GEORGIOU, Ioannis, Dept. of Earth & Environmental Sciences and Pontchartrain Institute for Environmental Sciences, University of New Orleans, 2000 Lakeshore Dr, New Orleans, LA 70148, BEASLEY, Benjamin, Applied Coastal Research and Engineering Inc., 3500 N. Causeway Blvd. Suite 1480, Metairie, LA 70002 and MINER, Michael D., The Water Institute of the Gulf, Center for Coastal and Deltaic Solutions, 1110 River Road S., Ste. 200, Baton Rouge, LA 70802

In Louisiana, barrier islands are undergoing rapid morphological change due to shoreface retreat and increasing bay tidal prism driven by high rates of relative sea-level rise and interior wetland loss, respectively. Previous works utilized historical region-scale bathymetry change and shoreline change analyses to assess large-scale coastal evolution. However, more localized assessments considering the role of sediment transport processes and shoreface dynamics in regional evolution are lacking. This is essential to predicting coastal change trajectories and allocating limited sand resources for nourishment. Using historical bathymetric and shoreline data dating to the 1890s for the Louisiana coast, combined with modern data compiled for the Barrier Island Monitoring Program, 100-m spaced shore-normal transects were created to track meter-scale elevation change for 1890, 1930, 1980, 2006, and 2015. An automated framework was used to quantify and track barrier island evolution parameters such as shoreline movement, barrier island width, bathymetric contour migration, and shoreface slope.

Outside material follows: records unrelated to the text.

Lemma for_each_bagged {A} (ids : list nat) (l : list A) (body : A -> M unit) (s : Scene) :
  (forall x s, x ∈ l -> bagged ids s ->
     fst (body x s) = Ret tt /\ bagged ids (snd (body x s))) ->
  bagged ids s ->
  fst (for_each l body s) = Ret tt /\ bagged ids (snd (for_each l body s)).
Proof.
  revert s. induction l as [|x l IH]; intros s Hbody Hbag; [by split|].
  cbn [for_each]. unfold bind.
  destruct (Hbody x s ltac:(left) Hbag) as [Hret Hbag1].
  destruct (body x s) as [[[]|e] s1]; cbn [fst snd] in *; [|done].
  apply IH; [|done]. intros y s' Hy. apply Hbody. by right.
Qed.

Lemma bagged_world_objects (s : Scene) (id : nat) (e : Entity) :
  bagged (world_ids s) s -> (id, e) ∈ world_objects s -> is_Some (prop e).
Proof.
  intros Hbag Hin. destruct (Hbag id) as (e' & He' & Hp).
  { apply list_elem_of_fmap. by exists (id, e). }
  apply world_objects_spec in Hin as (_ & He & _). congruence.
Qed.

Lemma filter_matching_total (key : string) (l : list (nat * Entity)) :
  (forall id e, (id, e) ∈ l -> is_Some (prop e)) ->
  exists ids, filter_matching key l = Ret ids.
Proof.
  induction l as [|[id e] l IH]; intros Hl; [by eexists|]. cbn [filter_matching].
  destruct (Hl id e ltac:(left)) as [p Hp]. unfold matches_filter. rewrite Hp. cbn [obind].
  destruct IH as [rest ->]; [intros i x Hx; apply (Hl i x); by right|]. by eexists.
Qed.

Lemma last_user_object_total (l : list (nat * Entity)) (last : option nat) :
  (forall id e, (id, e) ∈ l -> is_Some (prop e)) ->
  exists found, last_user_object l last = Ret found.
Proof.
  revert last. induction l as [|[id e] l IH]; intros last Hl; [by eexists|].
  cbn [last_user_object]. destruct (Hl id e ltac:(left)) as [p ->].
  apply IH. intros i x Hx. apply (Hl i x). by right.
Qed.

Lemma resolve_targets_total (target : string) (s : Scene) :
  bagged (world_ids s) s -> exists found, fst (resolve_targets target s) = Ret found.
Proof.
  intros Hbag. unfold resolve_targets.
  destruct (String.eqb target ""); [by eexists|].
  destruct (String.eqb target "all"); [by eexists|].
  destruct (_ || _)%bool.
  { unfold bind, getLastCreatedObject, gets, lift, ret. cbn.
    destruct (last_user_object_total (world_objects s) None) as [[id|] Hlast];
      [intros i x; by apply bagged_world_objects| |]; rewrite Hlast; cbn;
      [rewrite Hlast; cbn|]; by eexists. }
  unfold bind, getWorldObjectList, gets, lift, ret. cbn.
  destruct (filter_matching_total target (world_objects s)) as [byProp ->];
    [intros i x; by apply bagged_world_objects|]. by eexists.
Qed.

(** X19 ([processCommand]): on a stage whose world objects all carry
    a property bag, no command throws, whatever its verb and its
    target, and the stage is such a stage again afterwards, so that
    neither does the next command; and a target that is, in any letter
    case, the name of a world object of the display list, and none of
    the words "all", "last_created" and "last_object" nor empty,
    resolves to targets that hold this object. *)
Theorem processCommand_never_throws (verb target : string) (between : nat -> Z) (s : Scene) :
  bagged (world_ids s) s ->
  let run := command verb target between s in
  fst run = Ret tt
  /\ bagged (world_ids (snd run)) (snd run)
  /\ forall id e,
       (id, e) ∈ world_objects s ->
       Str.toLowerCase target = Str.toLowerCase (name e) ->
       Str.toLowerCase target ∉ [""; "all"; "last_created"; "last_object"] ->
       exists targets,
         resolve_targets (Str.toLowerCase target) s = (Ret (Some targets), s)
         /\ id ∈ targets.
Proof.
  intros Hbag run.
  assert (Hrun : fst run = Ret tt /\ bagged (world_ids s) (snd run)).
  { subst run. unfold processCommand. cbn zeta. unfold bind.
    destruct (resolve_targets_run (Str.toLowerCase target) s) as [Hstate Hsub].
    destruct (resolve_targets_total (Str.toLowerCase target) s Hbag) as [found Hfound].
    destruct (resolve_targets (Str.toLowerCase target) s) as [o s1].
    cbn [fst snd] in *. subst o s1. destruct found as [targets|]; [|by split].
    specialize (Hsub targets eq_refl).
    repeat match goal with
           | |- context [if ?b then _ else _] => destruct b
           end; try (by split);
      apply for_each_bagged; try done; intros x s' Hx Hs';
      apply on_scene_object_bagged; try done;
      first [ intros e; apply destroy_target_bag
            | intros e He; exists (addWet e); split; [done|by apply addWet_bag]
            | intros e; apply magnetize_bag
            | intros e; apply electrify_bag
            | by apply Hsub
            | apply elem_of_lookup_imap in Hx as (i & id & -> & Hid);
              apply Hsub; by eapply list_elem_of_lookup_2 ]. }
  destruct Hrun as [Hret Hbag']. split; [exact Hret|]. split.
  - destruct (processCommand_reshapes verb target between s) as (Hsame & Hdom & Hrest).
    fold run in Hsame, Hdom, Hrest.
    intros id Hid. destruct (decide (id ∈ world_ids s)) as [Hin|Hout]; [by apply Hbag'|].
    exfalso. apply Hout. unfold world_ids in Hid |- *.
    apply list_elem_of_fmap in Hid as ([i e] & -> & Hin).
    apply world_objects_spec in Hin as (Hkid & He & Hk). cbn [fst] in *.
    apply list_elem_of_fmap. exists (i, e). split; [done|]. apply world_objects_spec.
    rewrite <- Hsame. destruct (snd run). cbn in *. split; [done|]. split; [|done].
    destruct (decide (i ∈ map fst (world_objects s))) as [Hw|Hw]; [done|].
    specialize (Hrest i Hw). by rewrite <- Hrest.
  - intros id e Hin Hname Hword.
    assert (Hall : forall i x, (i, x) ∈ world_objects s -> is_Some (prop x)).
    { intros i x. by apply bagged_world_objects. }
    unfold resolve_targets.
    destruct (String.eqb_spec (Str.toLowerCase target) "") as [Heq|_];
      [exfalso; apply Hword; rewrite Heq; set_solver|].
    destruct (String.eqb_spec (Str.toLowerCase target) "all") as [Heq|_];
      [exfalso; apply Hword; rewrite Heq; set_solver|].
    destruct (String.eqb_spec (Str.toLowerCase target) "last_created") as [Heq|_];
      [exfalso; apply Hword; rewrite Heq; set_solver|].
    destruct (String.eqb_spec (Str.toLowerCase target) "last_object") as [Heq|_];
      [exfalso; apply Hword; rewrite Heq; set_solver|].
    cbn [orb]. unfold bind, getWorldObjectList, gets, lift, ret. cbn.
    destruct (filter_matching_total (Str.toLowerCase target) (world_objects s) Hall)
      as [byProp ->].
    eexists. split; [done|]. apply elem_of_app. left.
    apply list_elem_of_fmap. exists (id, e). split; [done|].
    apply list_elem_of_filter. split; [|done]. cbn [snd].
    rewrite toLowerCase_idem, Hname. apply String.eqb_refl.
Qed.

End CommandFacts.

Lemma sample_methods_keep_the_bag :
  (forall v e, is_Some (Stage.prop e) -> is_Some (Stage.prop (Sample.addFire v e)))
  /\ (forall e, is_Some (Stage.prop e) -> is_Some (Stage.prop (Sample.clearEffects e)))
  /\ (forall e, is_Some (Stage.prop e) -> is_Some (Stage.prop (Sample.addWet e)))
  /\ (forall e, is_Some (Stage.prop e) -> is_Some (Stage.prop (Sample.createMagneticForce e)))
  /\ (forall e, is_Some (Stage.prop e) -> is_Some (Stage.prop (Sample.updateMagneticField e))).
Proof. repeat split; intros; by destruct e. Qed.

(** An instance of [processCommand_never_throws]: a candle set on
    fire by its name. *)
Lemma processCommand_never_throws_witness :
  let candle := Stage.mkEntity Stage.PlainWorldObject "Candle" (Some Sample.defaultProp) None
                  1 0 ∅ ∅ None in
  let s := Stage.with_children [0%nat]
             (Stage.with_objs {[0%nat := candle]} Sample.emptyScene) in
  fst (Stage.processCommand Sample.addFire Sample.clearEffects Sample.addWet
         Sample.createMagneticForce Sample.updateMagneticField "setFire" "candle"
         (fun _ => 200) s) = Ret tt.
Proof.
  intros candle s.
  destruct sample_methods_keep_the_bag as (H1 & H2 & H3 & H4 & H5).
  destruct (processCommand_never_throws Sample.addFire Sample.clearEffects Sample.addWet
              Sample.createMagneticForce Sample.updateMagneticField H1 H2 H3 H4 H5
              "setFire" "candle" (fun _ => 200) s) as [Hret _]; [|exact Hret].
  intros id Hid. apply list_elem_of_In in Hid. cbn in Hid. destruct Hid as [<-|[]].
  exists candle. split; [reflexivity|]. by eexists.
Defined.


Section TargetFacts.

Import Stage Targets.

Variable keys_in_order : propbag -> list string.
Variable loosely_true : jsval -> bool.

Lemma addTargetKeys_spec (targets : list string) (key : string) :
  NoDup targets ->
  NoDup (addTargetKeys targets key)
  /\ forall t, t ∈ addTargetKeys targets key <-> t ∈ targets \/ (t = key /\ key ∉ ignoreKey).
Proof.
  intros Hnd. unfold addTargetKeys.
  destruct (bool_decide (key ∈ ignoreKey)) eqn:Hign; cbn [orb].
  { apply bool_decide_eq_true in Hign. split; [done|]. intros t. split; [by left|].
    by intros [Ht|[_ Hk]]. }
  apply bool_decide_eq_false in Hign.
  destruct (bool_decide (key ∈ targets)) eqn:Hin.
  { apply bool_decide_eq_true in Hin. split; [done|]. intros t. split; [by left|].
    by intros [Ht|[-> _]]. }
  apply bool_decide_eq_false in Hin. split.
  - apply NoDup_app. split; [done|]. split; [|apply NoDup_singleton].
    intros t Ht ->%list_elem_of_singleton. done.
  - intros t. rewrite elem_of_app, list_elem_of_singleton. naive_solver.
Qed.

Lemma add_true_keys_spec (p : propbag) (keys targets : list string) :
  NoDup targets ->
  NoDup (foldl (add_true_key loosely_true p) targets keys)
  /\ forall t, t ∈ foldl (add_true_key loosely_true p) targets keys
          <-> t ∈ targets
              \/ ((t ∉ ignoreKey) /\ t ∈ keys
                  /\ loosely_true (default JUndefined (p !! t)) = true).
Proof.
  revert targets. induction keys as [|k keys IH]; intros targets Hnd; cbn [foldl].
  - split; [done|]. intros t. split; [by left|]. intros [Ht|(_ & Hk & _)]; [done|].
    by apply elem_of_nil in Hk.
  - assert (Hstep : NoDup (add_true_key loosely_true p targets k)
                    /\ forall t, t ∈ add_true_key loosely_true p targets k
                          <-> t ∈ targets
                              \/ (t = k /\ (k ∉ ignoreKey)
                                  /\ loosely_true (default JUndefined (p !! k)) = true)).
    { unfold add_true_key. destruct (loosely_true _) eqn:Htrue.
      - destruct (addTargetKeys_spec targets k Hnd) as [Hnd' Hin]. split; [done|].
        intros t. rewrite Hin. naive_solver.
      - split; [done|]. intros t. naive_solver. }
    destruct Hstep as [Hnd1 Hin1]. destruct (IH _ Hnd1) as [Hnd2 Hin2].
    split; [done|]. intros t. rewrite Hin2, Hin1, elem_of_cons. naive_solver.
Qed.
(** X10. When [parseAddrs] returns an error for the listeners, serve returns
    that error under the tag [errcode.TODO] and has done nothing but set up
    the logger and cancel its context: no key is read or generated, no host
    is created and no database is opened. *)
Theorem serve_Exec_bad_listeners globalDebug globalLogToFile db l pk done
    (w w1 : World) logger e :
  globalPreRun globalDebug globalLogToFile w = (Ok logger, w1) ->
  (parseAddrs NewMultiaddr (Strings.Split (serveFlagsListeners l) ",")).2
  = Some e ->
  serve_Exec globalDebug globalLogToFile db l pk done w
  = (Err (WithCode ErrCode_TODO e), emit EvCancel w1).
Proof.
  intros Hpre Herr. unfold Rdvp.serve_Exec, bind, orTODO, defer, fail.
  rewrite Hpre.
  destruct (parseAddrs _ _) as [listeners err]. cbn [snd] in Herr.
  subst err. reflexivity.
Qed.

Lemma no_resource_calls l :
  Forall (fun ev => is_resource ev = false) l ->
  Forall (fun ev => is_release ev = false) l /\
  (EvLogHostInfo ∉ l) /\ (EvNewRendezvousService ∉ l).
Proof.
  intros Hl. split; [|split].
  - eapply Forall_impl; [exact Hl|]. by intros [].
  - intros Hin. rewrite Forall_forall in Hl. by specialize (Hl _ Hin).
  - intros Hin. rewrite Forall_forall in Hl. by specialize (Hl _ Hin).
Qed.

Ltac calls_solver :=
  rewrite ?elem_of_app, ?elem_of_cons, ?elem_of_nil;
  unfold not in *; intuition (discriminate || eauto).
(* ===================================================================== *)
(** ** The filtered views with their prompt; the file over a session      *)
(* ===================================================================== *)

(** X19.  The needle of a filtered view.  With no record in use the view
    prints that none was reported and reads nothing: the input is left as
    it was.  Otherwise the needle it filters with is the string
    [validateStringInput] returns on the input of the view, a piece of that
    input, and the input the view leaves is the input the prompt leaves; the
    needle is not empty and has at most 48 characters, so that, for records
    whose field has at most 99 characters, a record is listed exactly when
    it is in use and the case-folded needle occurs in its case-folded
    field.  Conversely, when the prompt returns, the view returns with the
    table for its answer.  The same holds of both views. *)
Theorem view_reads_its_needle fuel stdin (st : State) :
  (forall r, r ∈ collection st ->
             length (area r) <= MAX_STRING_LENGTH - 1 /\
             length (type r) <= MAX_STRING_LENGTH - 1) ->
  (incidentCount st = 0 ->
   viewIncidentsByArea_io fuel stdin st = Some ([NoneReported], stdin) /\
   viewIncidentsByType_io fuel stdin st = Some ([NoneReported], stdin)) /\
  (incidentCount st <> 0 ->
   (forall out rest,
       viewIncidentsByArea_io fuel stdin st = Some (out, rest) <->
       exists needle,
         validateStringInput fuel MAX_AREA_LENGTH stdin = Some (needle, rest) /\
         out = viewIncidentsByArea needle st) /\
   (forall out rest,
       viewIncidentsByType_io fuel stdin st = Some (out, rest) <->
       exists needle,
         validateStringInput fuel MAX_TYPE_LENGTH stdin = Some (needle, rest) /\
         out = viewIncidentsByType needle st) /\
   (forall size needle rest,
       size = MAX_AREA_LENGTH \/ size = MAX_TYPE_LENGTH ->
       validateStringInput fuel size stdin = Some (needle, rest) ->
       needle <> [] /\ length needle <= 48 /\
       (exists before after, stdin = before ++ needle ++ after ++ rest) /\
       (forall r, r ∈ rows (viewIncidentsByArea needle st) <->
                  r ∈ collection st /\
                  substring (lowercase needle) (lowercase (area r))) /\
       (forall r, r ∈ rows (viewIncidentsByType needle st) <->
                  r ∈ collection st /\
                  substring (lowercase needle) (lowercase (type r))))).
Proof.
  intros Hfields. split.
  - intros H0. unfold viewIncidentsByArea_io, viewIncidentsByType_io.
    apply Nat.eqb_eq in H0. by rewrite H0.
  - intros Hn. apply Nat.eqb_neq in Hn. split; [|split].
    + intros out rest. unfold viewIncidentsByArea_io. rewrite Hn.
      destruct (validateStringInput fuel MAX_AREA_LENGTH stdin) as [[needle r0]|].
      * split; [intros [= <- <-]; by exists needle|].
        by intros (needle' & [= <- <-] & ->).
      * split; [done|]. by intros (needle' & ? & _).
    + intros out rest. unfold viewIncidentsByType_io. rewrite Hn.
      destruct (validateStringInput fuel MAX_TYPE_LENGTH stdin) as [[needle r0]|].
      * split; [intros [= <- <-]; by exists needle|].
        by intros (needle' & [= <- <-] & ->).
      * split; [done|]. by intros (needle' & ? & _).
    + intros size needle rest Hsize Hv.
      destruct (validateStringInput_plain _ _ _ _ _ Hv) as (Hne & Hlen & _).
      destruct (validateStringInput_segment _ _ _ _ _ Hv) as (before & after & Hseg & _).
      assert (Hlen' : length needle <= 48).
      { destruct Hsize as [-> | ->].
        - change MAX_AREA_LENGTH with 50 in Hlen. lia.
        - change MAX_TYPE_LENGTH with 50 in Hlen. lia. }
      split; [done|]. split; [done|]. split; [by exists before, after|].
      rewrite rows_viewIncidentsByArea, rows_viewIncidentsByType.
      split; apply filter_law;
        try (change (MAX_STRING_LENGTH - 1) with 99; lia);
        intros r Hr; by apply Hfields.
Qed.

Average rates of shoreline erosion slowed from 12 to 6 m/yr while mean rates of lower shoreface migration increased from 7 m/yr in 1890 to 20 m/yr in 2006, followed by a decrease to 4 m/yr in 2015. Locally, retreat rates for the Caminada Headland upper shoreface slowed from 14 to 6 m/yr while lower shoreface retreat rates increased from 14 to 20m/yr in 2006 and slowed to 7 m/yr in 2015. The lower shoreface of Timbalier Island transitioned from progradational to erosional and back to progradational, indicating the periodic retreat and localized recovery of the shoreface around a dynamic equilibrium likely corresponding to storm activity. These results illustrate that the shoreface is more sensitive to storm impacts than is evident by the shoreline response and that these fluctuations play a key role in determining regional sediment budget. Our analyses illustrate that monitoring subaerial island erosion rates are insufficient for evaluating regional dynamics of transgressive coastal systems. Advances in understanding these processes will facilitate more informed planning, management, and mitigation of transgressive barrier islands.